SECTION I: BRIEF OVERVIEW OF WHAT IS POSTMODERN?

What does postmodern mean? In perhaps the clearest answer to "What does postmodern mean?" Ken Wilber (1996: 58), author of A Brief History of Everything says there are "Modern" and "Postmodern" approaches to knowledge. We are at a "great watershed" in history, a "revolution in human understanding" of knowledge:

And, in fact, there is simply no way to carry these types of discussions forward unless we talk about the momentous differences between the modern and postmodern approaches to knowledge. But its not all dull and dry. In many ways, it's even the key to locating Spirit in the postmodern world.

Postmodern is a "new paradigm" approach to knowledge and it is also a "new paradigm" of aesthetics (Feldman, Y. 1999). Best and Kellner (1997) call this "postmodern turn" a turn with two aspects, (1) the shift in modern to postmodern science knowledge and (2) a shift in aesthetics (See also Hassan, 1987; Clingham, 1998).  Postmodern aesthetics is a new sensibility, a rejection of the "boring, pretentious, and elitist, European and American high modernism" (Best & Kellner, 1997: 124).   

Is there a Postmodern Organization? "The postmodern organizational form has been used as a contrast to bureaucratic forms of organization. Peter Drucker first applied the term "postmodern" to organization, in 1957, in a book titled, Landmarks of Tomorrow. By postmodern, Drucker, meant a shift from the Cartesian universe of mechanical cause/effect (subject/object duality) to a new universe of pattern, purpose, and process. Such organizations are now called loosely coupled, fluid, organic, and adhocratic instead of the static bureaucratic structures that have traditionally preoccupied much of the organization literature (Hardy & Parker, 1999).

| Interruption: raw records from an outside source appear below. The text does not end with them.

(* ===== verification/Resp.v ===== *)
(** * The RESP server (src/server/resp.go)

    Parsing of request frames, dispatch of commands to a database, and the handler of one
    read event.  Indexing and slicing out of range panic in Go: the definitions return [None]
    for a panic, and [RespTheory] shows that none happens.  gnet is third-party: [OnTraffic]
    takes the bytes that [c.Next(-1)] returns, which it also discards from the connection's
    buffer, and returns the bytes written.  The reply buffers are rebuilt from empty at every
    event; the key and value slices the database receives are copies, so they are values here. *)

From S2P Require Import Prelude Kv Iface.

#[local] Open Scope Z_scope.

Module Resp.

(** ** Bytes *)

Definition CR : ascii := byte_of 13.
Definition LF : ascii := byte_of 10.
Definition crlfBytes : bytes := [CR; LF].

Definition line (s : string) : bytes := string_bytes s ++ crlfBytes.

Definition respOK : bytes := line "+OK".
Definition respPONG : bytes := line "+PONG".
Definition respNil : bytes := line "$-1".
Definition respZeroInt : bytes := line ":0".
Definition respOneInt : bytes := line ":1".
Definition respErrCmd : bytes := line "-ERR unknown command".
Definition respErrArgs : bytes := line "-ERR wrong number of arguments".
Definition respErrEmpty : bytes := line "-ERR empty command".

Definition maxArgs : Z := 1024.
Definition maxInt : Z := MaxInt64.

(** [len], [data[i]], [data[lo:hi]] and [bytes.IndexByte]. *)
Definition len (data : bytes) : Z := Z.of_nat (length data).

Definition at_ (data : bytes) (i : Z) : option ascii :=
  if i <? 0 then None else data !! Z.to_nat i.

Definition sub (data : bytes) (lo hi : Z) : option bytes :=
  if (0 <=? lo) && (lo <=? hi) && (hi <=? len data)
  then Some (take (Z.to_nat (hi - lo)) (drop (Z.to_nat lo) data)) else None.

Fixpoint IndexByte (data : bytes) (c : ascii) : Z :=
  match data with
  | [] => -1
  | x :: data' =>
      if bool_decide (x = c) then 0
      else let i := IndexByte data' c in if i <? 0 then -1 else 1 + i
  end.

(** [strconv.AppendInt] in base ten; an [int64] has at most nineteen digits. *)
Definition digit (d : Z) : ascii := byte_of (48 + d).

Fixpoint formatDigits (fuel : nat) (n : Z) (acc : bytes) : bytes :=
  match fuel with
  | O => acc
  | S fuel =>
      if n <? 10 then digit n :: acc
      else formatDigits fuel (n / 10) (digit (n mod 10) :: acc)
  end.

Definition AppendInt (out : bytes) (n : Z) : bytes :=
  out ++ (if n <? 0 then byte_of 45 :: formatDigits 20 (- n) [] else formatDigits 20 n []).

Definition appendBulkBytes (out val : bytes) : bytes :=
  let out := out ++ [byte_of 36] in
  let out := AppendInt out (len val) in
  let out := out ++ crlfBytes in
  let out := out ++ val in
  out ++ crlfBytes.

Definition appendInt (out : bytes) (val : Z) : bytes :=
  let out := out ++ [byte_of 58] in
  let out := AppendInt out val in
  out ++ crlfBytes.

(** ** Parsing *)

Fixpoint fastIntLoop (n : Z) (b : bytes) : option Z :=
  match b with
  | [] => Some n
  | c :: b' =>
      if (byte_val c <? 48) || (57 <? byte_val c) then None
      else
        let digit := byte_val c - 48 in
        if (maxInt - digit) ÷ 10 <? n then None else fastIntLoop (n * 10 + digit) b'
  end.

(** [None] is the error. *)
Definition parseFastInt (b : bytes) : option Z :=
  match b with [] => None | _ => fastIntLoop 0 b end.

(** The result of a parser: a rejected input, or the arguments and the bytes read. *)
Abbreviation parsed := (option (list bytes * Z)) (only parsing).

(** The loop over the bulk strings. *)
Fixpoint parseBulks (numArgs : nat) (data : bytes) (read : Z) (argBuf : list bytes) : option parsed :=
  match numArgs with
  | O => Some (Some (argBuf, read))
  | S numArgs =>
      if len data <=? read then Some None
      else
        c ← at_ data read;
        if negb (bool_decide (c = byte_of 36)) then Some None
        else
          tail ← sub data read (len data);
          let crlfIdx := IndexByte tail LF in
          if (crlfIdx <? 0) || (crlfIdx <? 2) then Some None
          else
            c ← at_ data (read + crlfIdx - 1);
            if negb (bool_decide (c = CR)) then Some None
            else
              num ← sub data (read + 1) (read + crlfIdx - 1);
              match parseFastInt num with
              | None => Some None
              | Some bulkLen =>
                  if bulkLen <? 0 then Some None
                  else
                    let bulkStart := read + crlfIdx + 1 in
                    if (len data - bulkStart <? 2) || (len data - bulkStart - 2 <? bulkLen) then Some None
                    else
                      let bulkEnd := bulkStart + bulkLen in
                      c1 ← at_ data bulkEnd;
                      if negb (bool_decide (c1 = CR)) then Some None
                      else
                        c2 ← at_ data (bulkEnd + 1);
                        if negb (bool_decide (c2 = LF)) then Some None
                        else
                          arg ← sub data bulkStart bulkEnd;
                          parseBulks numArgs data (bulkEnd + 2) (argBuf ++ [arg])
              end
  end.

Definition parseRESPFrame (data : bytes) : option parsed :=
  if len data =? 0 then Some None
  else
    c ← at_ data 0;
    if negb (bool_decide (c = byte_of 42)) then Some None
    else
      let idx := IndexByte data LF in
      if (idx <? 0) || (idx <? 2) then Some None
      else
        c ← at_ data (idx - 1);
        if negb (bool_decide (c = CR)) then Some None
        else
          num ← sub data 1 (idx - 1);
          match parseFastInt num with
          | None => Some None
          | Some numArgs =>
              if numArgs <? 0 then Some None
              else if maxArgs <? numArgs then Some None
              else parseBulks (Z.to_nat numArgs) data (idx + 1) []
          end.

(** ** Dispatch *)

(** [bytes.EqualFold] against an upper-case ASCII word of the same length in bytes.  Such a
    match has one byte per rune, so folding is that of ASCII letters. *)
Definition upper (c : ascii) : ascii :=
  let z := byte_val c in if (97 <=? z) && (z <=? 122) then byte_of (z - 32) else c.

Definition EqualFold (cmd : bytes) (word : string) : bool :=
  bool_decide (upper <$> cmd = string_bytes word).

Section Dispatch.
Context {D : Type} `{Database D}.

(** The text of an error, [fmt.Sprintf("%v", err)]. *)
Context (errorText : goerr -> string).

Definition respErr (e : goerr) : bytes := string_bytes "-ERR " ++ string_bytes (errorText e) ++ crlfBytes.

(** The loop of DEL. *)
Fixpoint deleteKeys (keys : list bytes) (count : Z) (out : bytes) (eng : D) : option (bytes * D) :=
  match keys with
  | [] => Some (appendInt out count, eng)
  | keyBytes :: keys' =>
      match db_Delete (bytes_string keyBytes) eng with
      | None => None
      | Some (_, Err e, eng) => Some (out ++ respErr e, eng)
      | Some (existed, Ok _, eng) =>
          deleteKeys keys' (if existed then count + 1 else count) out eng
      end
  end.

Definition dispatchToBuffer (args : list bytes) (out : bytes) (eng : D) : option (bytes * D) :=
  match args with
  | [] => Some (out ++ respErrEmpty, eng)
  | cmd :: rest =>
      let unknown := Some (out ++ respErrCmd, eng) in
      match length cmd with
      | 3%nat =>
          if EqualFold cmd "GET" then
            match rest with
            | [key] =>
                match db_Get (bytes_string key) eng with
                | None => None
                | Some (None, eng) => Some (out ++ respNil, eng)
                | Some (Some val, eng) => Some (appendBulkBytes out (slice_bytes val), eng)
                end
            | _ => Some (out ++ respErrArgs, eng)
            end
          else if EqualFold cmd "SET" then
            match rest with
            | [key; value] =>
                match db_Set (bytes_string key) (Some value) eng with
                | None => None
                | Some (Err e, eng) => Some (out ++ respErr e, eng)
                | Some (Ok _, eng) => Some (out ++ respOK, eng)
                end
            | _ => Some (out ++ respErrArgs, eng)
            end
          else if EqualFold cmd "DEL" then
            match rest with
            | [] => Some (out ++ respErrArgs, eng)
            | keys => deleteKeys keys 0 out eng
            end
          else unknown
      | 4%nat =>
          if EqualFold cmd "PING" then
            match rest with
            | [] => Some (out ++ respPONG, eng)
            | a :: _ => Some (appendBulkBytes out a, eng)
            end
          else if EqualFold cmd "ECHO" then
            match rest with
            | [] => Some (out ++ respNil, eng)
            | a :: _ => Some (appendBulkBytes out a, eng)
            end
          else if EqualFold cmd "QUIT" then Some (out ++ respOK, eng)
          else unknown
      | 6%nat =>
          if EqualFold cmd "EXISTS" then
            match rest with
            | [key] =>
                match db_Get (bytes_string key) eng with
                | None => None
                | Some (None, eng) => Some (out ++ respZeroInt, eng)
                | Some (Some _, eng) => Some (out ++ respOneInt, eng)
                end
            | _ => Some (out ++ respErrArgs, eng)
            end
          else unknown
      | _ => unknown
      end
  end.

(** ** One read event *)

(** The loop of [OnTraffic]; every accepted frame has at least one byte, so one more round
    than bytes is enough.  Running out of fuel counts as a panic, which is excluded below. *)
Fixpoint trafficLoop (fuel : nat) (data out : bytes) (eng : D) : option (bytes * D) :=
  match fuel with
  | O => None
  | S fuel =>
      if len data <=? 0 then Some (out, eng)
      else
        p ← parseRESPFrame data;
        match p with
        | None => Some (out, eng)
        | Some (args, read) =>
            data' ← sub data read (len data);
            match dispatchToBuffer args out eng with
            | None => None
            | Some (out, eng) => trafficLoop fuel data' out eng
            end
        end
  end.

(** What is written back and the new state; the rest of [data] is gone. *)
Definition OnTraffic (data : bytes) (eng : D) : option (bytes * D) :=
  trafficLoop (S (length data)) data [] eng.

(** A connection: the segments of the byte stream as the event loop delivers them. *)
Fixpoint connection (segments : list bytes) (eng : D) : option (bytes * D) :=
  match segments with
  | [] => Some ([], eng)
  | data :: rest =>
      match OnTraffic data eng with
      | None => None
      | Some (out, eng) =>
          match connection rest eng with
          | None => None
          | Some (outs, eng) => Some (out ++ outs, eng)
          end
      end
  end.

End Dispatch.

End Resp.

Although Drucker (1992) uses the term postmodern organization, he uses it differently from the postmodern-organization theorists. For Drucker, it is a post-Cartesian construct. The concept postmodern corporation is a disputed one in the literature. Reviews by Alvesson and Deetz (1996), Kilduff and Mehra (1997), and Hassard and Parker (1993) do not support the theory that there is any such entity as a postmodern organization. On the other end of the debate are those who contend that there are either hybrid or pure forms of postmodern organization, including Boje and Dennehy (1994), Clegg (1990), and Hirschman and Holbrook (1992). [Source: Stutts & Barker, 1999: Footnote 1).

If postmodern organization is replacing bureaucracy then there is a question to be asked? Without bureaucracy, what are our "systematic defense against anxiety?" (Krantz, 1996). Can we get along without bureaucracy?

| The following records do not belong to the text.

(* ===== verification/RespTheory.v ===== *)
(** * What the RESP server guarantees

    The parser inverts the encoding of requests and never panics; a read event executes the
    complete frames it holds in order; over a database that behaves as a map the replies are
    those of an abstract store.  Two theorems say what happens to a request that arrives in
    more than one read event. *)

From S2P Require Import Prelude Kv Iface Resp.
Import Resp.

#[local] Open Scope Z_scope.

(** ** Numbers *)

Lemma len_app a b : len (a ++ b) = len a + len b.
Proof. unfold len. rewrite length_app. lia. Qed.
Lemma len_cons c b : len (c :: b) = 1 + len b.
Proof. unfold len. cbn [length]. lia. Qed.
Lemma len_nil : len [] = 0.
Proof. done. Qed.
Lemma len_nonneg b : 0 <= len b.
Proof. unfold len. lia. Qed.
#[local] Hint Rewrite len_app len_cons len_nil : len.
Ltac lens := autorewrite with len in *.

(** Equality of concatenations up to nesting. *)
Ltac flat := unfold crlfBytes; cbn [app]; repeat (rewrite <- !(assoc_L (++)); cbn [app]); reflexivity.

Lemma digit_val d : 0 <= d < 10 -> byte_val (digit d) = 48 + d.
Proof. intros Hd. unfold digit. rewrite byte_val_of. apply Z.mod_small. lia. Qed.

Definition is_digit (c : ascii) : Prop := 48 <= byte_val c <= 57.

Lemma digit_is_digit d : 0 <= d < 10 -> is_digit (digit d).
Proof. intros Hd. unfold is_digit. rewrite digit_val by done. lia. Qed.

Lemma fastIntLoop_digit n d b :
  0 <= n -> 0 <= d < 10 -> n * 10 + d <= maxInt ->
  fastIntLoop n (digit d :: b) = fastIntLoop (n * 10 + d) b.
Proof.
  intros Hn Hd Hmax. cbn [fastIntLoop]. rewrite digit_val by done.
  replace (48 + d - 48) with d by lia.
  destruct (Z.ltb_spec (48 + d) 48); [lia|]. destruct (Z.ltb_spec 57 (48 + d)); [lia|]. cbn [orb].
  rewrite Z.quot_div_nonneg by (unfold maxInt, MaxInt64 in *; lia).
  assert (n <= (maxInt - d) / 10) by (apply Z.div_le_lower_bound; lia).
  destruct (Z.ltb_spec ((maxInt - d) / 10) n); [lia|done].
Qed.

Lemma fastIntLoop_format fuel n acc :
  0 <= n < 10 ^ Z.of_nat fuel -> n <= maxInt -> (0 < fuel)%nat ->
  fastIntLoop 0 (formatDigits fuel n acc) = fastIntLoop n acc.
Proof.
  revert n acc. induction fuel as [|fuel IH]; intros n acc Hn Hmax Hf; [lia|]. cbn [formatDigits].
  destruct (Z.ltb_spec n 10).
  - by rewrite fastIntLoop_digit by lia.
  - rewrite Nat2Z.inj_succ, Z.pow_succ_r in Hn by lia.
    pose proof (Z.div_mod n 10 ltac:(lia)). pose proof (Z.mod_pos_bound n 10 ltac:(lia)).
    assert (0 <= n / 10 < 10 ^ Z.of_nat fuel).
    { split; [apply Z.div_pos; lia|]. apply Z.div_lt_upper_bound; lia. }
    assert (0 < fuel)%nat.
    { destruct fuel; [|lia]. cbn in *. lia. }
    rewrite IH by lia. rewrite fastIntLoop_digit by lia. f_equal. lia.
Qed.

(** The decimal text of a length or a count. *)
Definition decimal (n : Z) : bytes := formatDigits 20 n [].

Lemma formatDigits_nonempty fuel n acc : acc <> [] \/ (0 < fuel)%nat -> formatDigits fuel n acc <> [].
Proof.
  revert n acc. induction fuel as [|fuel IH]; intros n acc Hne; cbn; [destruct Hne; [done|lia]|].
  destruct (n <? 10); [done|]. apply IH. by left.
Qed.

Lemma decimal_nonempty n : decimal n <> [].
Proof. apply formatDigits_nonempty. right. lia. Qed.

(** The parser inverts the printer on every non-negative [int]. *)
Lemma parseFastInt_decimal n : 0 <= n <= maxInt -> parseFastInt (decimal n) = Some n.
Proof.
  intros Hn. pose proof (decimal_nonempty n). unfold parseFastInt.
  destruct (decimal n) as [|c b] eqn:E; [done|]. rewrite <- E. unfold decimal.
  rewrite fastIntLoop_format; [done| |lia|lia]. unfold maxInt, MaxInt64 in *. cbn. lia.
Qed.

"If, as many now argue, the structural defenses against task anxieties and the insulated cultures provided by the dependency hierarchies of more traditional organizations no longer serve in the current environment, the question must then be posed-what new defenses do we have available?" (Long, 1999).  Hirschhorn (1998) says White (1999) "recommends finding an appropriate "role-person balance" and exploring "the dilemmas of openness" where individuals are more open, present, authoritative, and vulnerable. This way of being can develop into a "culture of openness," which he sees at the core of a humane and successful postmodern organization." 

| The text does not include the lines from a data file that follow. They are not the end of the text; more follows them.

(* ===== verification/EntropyTheory.v ===== *)
(** * What anti-entropy achieves

    A pull returns exactly the records of the sub-buckets that differ and that the requester
    replicates; a round of synchronisation is a last-write-wins merge of them; and two rounds,
    one in each direction, make two replicas equal. *)

From S2P Require Import Prelude Kv ShardedMap MapTheory Wal WalTheory Iface Writer Mesh Entropy.
Import ShardedMap Writer Entropy.

#[local] Open Scope Z_scope.

(** ** Digest maps *)

(** The identifiers of the shards. *)
Definition shardIDs : list Z := Z.of_nat <$> seq 0 (Z.to_nat ShardCount).

Lemma elem_of_shardIDs id : id ∈ shardIDs <-> 0 <= id < ShardCount.
Proof.
  unfold shardIDs. rewrite list_elem_of_fmap. change ShardCount with 128. split.
  - intros (i & -> & Hi%elem_of_seq). lia.
  - intros Hid. exists (Z.to_nat id). rewrite elem_of_seq. lia.
Qed.

Lemma shardIDs_NoDup : NoDup shardIDs.
Proof. apply NoDup_fmap_2; [apply _|apply NoDup_seq]. Qed.

Lemma lookup_indexed {A B} (F : nat -> A -> B) (l : list A) (i : nat) :
  (list_to_map (imap (fun i s => (Z.of_nat i, F i s)) l) : gmap Z B) !! Z.of_nat i = F i <$> l !! i.
Proof.
  assert (forall j, (imap (fun i s => (Z.of_nat i, F i s)) l) !! j = (fun s => (Z.of_nat j, F j s)) <$> l !! j) as Hl
    by (intros j; by rewrite list_lookup_imap).
  destruct (l !! i) as [x|] eqn:Ei; cbn.
  - apply elem_of_list_to_map_1.
    + apply NoDup_alt. intros j1 j2 z H1 H2. rewrite !list_lookup_fmap, Hl in *.
      destruct (l !! j1), (l !! j2); simplify_eq/=. lia.
    + apply list_elem_of_lookup. exists i. by rewrite Hl, Ei.
  - apply not_elem_of_list_to_map_1. intros ([z y] & Hz & [j Hj]%list_elem_of_lookup)%list_elem_of_fmap.
    rewrite Hl in Hj. destruct (l !! j) eqn:Ej; simplify_eq/=.
Qed.

Lemma rekey_id {A} (f : Z -> Z) (m : gmap Z A) : (forall i x, m !! i = Some x -> f i = i) -> rekey f m = m.
Proof.
  intros Hf. unfold rekey. rewrite <- (list_to_map_to_list m) at 2. f_equal.
  rewrite <- (list_fmap_id (map_to_list m)) at 2. apply list_fmap_ext. intros j [i x] Hj.
  cbn. rewrite (Hf i x); [done|]. apply elem_of_map_to_list, list_elem_of_lookup. by exists j.
Qed.

(** What may be in the pooled maps: identifiers of shards, and buffers of at most 64 digests. *)
Definition pools_ok (ps : gmap Z Z) (pb : gmap Z (list Z)) : Prop :=
  (forall i x, ps !! i = Some x -> 0 <= i < ShardCount) /\
  (forall i b, pb !! i = Some b -> 0 <= i < ShardCount /\ Z.of_nat (length b) <= SubBucketCount).

Section Maps.
Context `{HX : XXHash} `{HR : Radix} `{!XXHashLaws} `{!RadixLaws}.
Implicit Types (sm : ShardedMap.ShardedMap).

Lemma subHashes_length sm i s : sm_ok sm -> shards sm !! i = Some s -> length (subHashes s) = Z.to_nat SubBucketCount.
Proof.
  intros Hok Hs. pose proof (sm_shards sm Hok _ _ Hs) as Hso. unfold subHashes.
  rewrite length_zip_with, (so_digests _ _ Hso), (so_counts _ _ Hso), !length_fmap, (so_len _ _ Hso). lia.
Qed.

Lemma FillShardDigests_lookup sm ps id :
  sm_ok sm -> (forall i x, ps !! i = Some x -> 0 <= i < ShardCount) ->
  FillShardDigests sm ps !! id = if decide (0 <= id < ShardCount) then shardHash <$> shards sm !! Z.to_nat id else None.
Proof.
  intros Hok Hps. unfold FillShardDigests. case_decide as Hid.
  - destruct (shard_lookup sm id Hok Hid) as [s Hs]. rewrite Hs. apply lookup_union_Some_l.
    rewrite <- (Z2Nat.id id) at 1 by lia. by rewrite (lookup_indexed (fun _ => shardHash)), Hs.
  - apply lookup_union_None. split; [|by destruct (ps !! id) eqn:E; [apply Hps in E|]].
    apply not_elem_of_list_to_map_1. intros ([z y] & -> & [j Hj]%list_elem_of_lookup)%list_elem_of_fmap.
    rewrite list_lookup_imap in Hj. destruct (shards sm !! j) eqn:Ej; simplify_eq/=.
    apply lookup_lt_Some in Ej. rewrite (sm_len sm Hok) in Ej. lia.
Qed.

Lemma FillDigests_lookup sm pb :
  sm_ok sm -> (forall i b, pb !! i = Some b -> 0 <= i < ShardCount /\ Z.of_nat (length b) <= SubBucketCount) ->
  exists d, FillDigests sm (Some pb) = Some d /\
    forall id, d !! id = if decide (0 <= id < ShardCount) then subHashes <$> shards sm !! Z.to_nat id else None.
Proof.
  intros Hok Hpb. eexists. split; [reflexivity|]. intros id. case_decide as Hid.
  - destruct (shard_lookup sm id Hok Hid) as [s Hs]. rewrite Hs. apply lookup_union_Some_l.
    rewrite <- (Z2Nat.id id) at 1 by lia.
    rewrite (lookup_indexed (fun i s => fillBuf (default [] (pb !! Z.of_nat i)) s)), Hs. cbn. f_equal.
    unfold fillBuf. case_match eqn:El; [done|]. destruct (pb !! Z.of_nat (Z.to_nat id)) as [b|] eqn:Eb; [|done].
    apply Hpb in Eb as [_ Hb]. cbn in *. rewrite drop_ge by lia. apply app_nil_r.
  - apply lookup_union_None. split; [|by destruct (pb !! id) eqn:E; [apply Hpb in E as [? _]|]].
    apply not_elem_of_list_to_map_1. intros ([z y] & -> & [j Hj]%list_elem_of_lookup)%list_elem_of_fmap.
    rewrite list_lookup_imap in Hj. destruct (shards sm !! j) eqn:Ej; simplify_eq/=.
    apply lookup_lt_Some in Ej. rewrite (sm_len sm Hok) in Ej. lia.
Qed.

What is the Postmodern Storytelling Organization? A storytelling organization can be modern, postmodern, or both.  A storytelling organization is all the ways people join in and constrain storytelling in organizations to construct and reconstruct "collective memory." The customer, employee and manager's life space becomes reduced to the circulation of fragmented stories across administrative networks that overwhelm the life narrative of the self and how people might otherwise tell and hear their life stories.

What are various postmodern approaches? There are affirmative postmodernists who see some possibility for modern organizations, skeptical postmodernist who do not believe in a postmodern organization (it is just late modern in disguise) and the critical postmodernist, who has a more moderate position. "Critical postmodern organization theory posits the increasing rationalization of organizational life as a threat to individual choice and well-being" (Feldman, S. 1999: 228). The focus of critical postmodern organization theory is the exploitative relations that power/knowledge regimes create (Deetz, 1992, Townley, 1993, 1994). They see a mixture of modern and postmodern forms in most organizations. 

There are other types of posts ("post-industrial"  or "post-Fordism" or even "post-capitalism").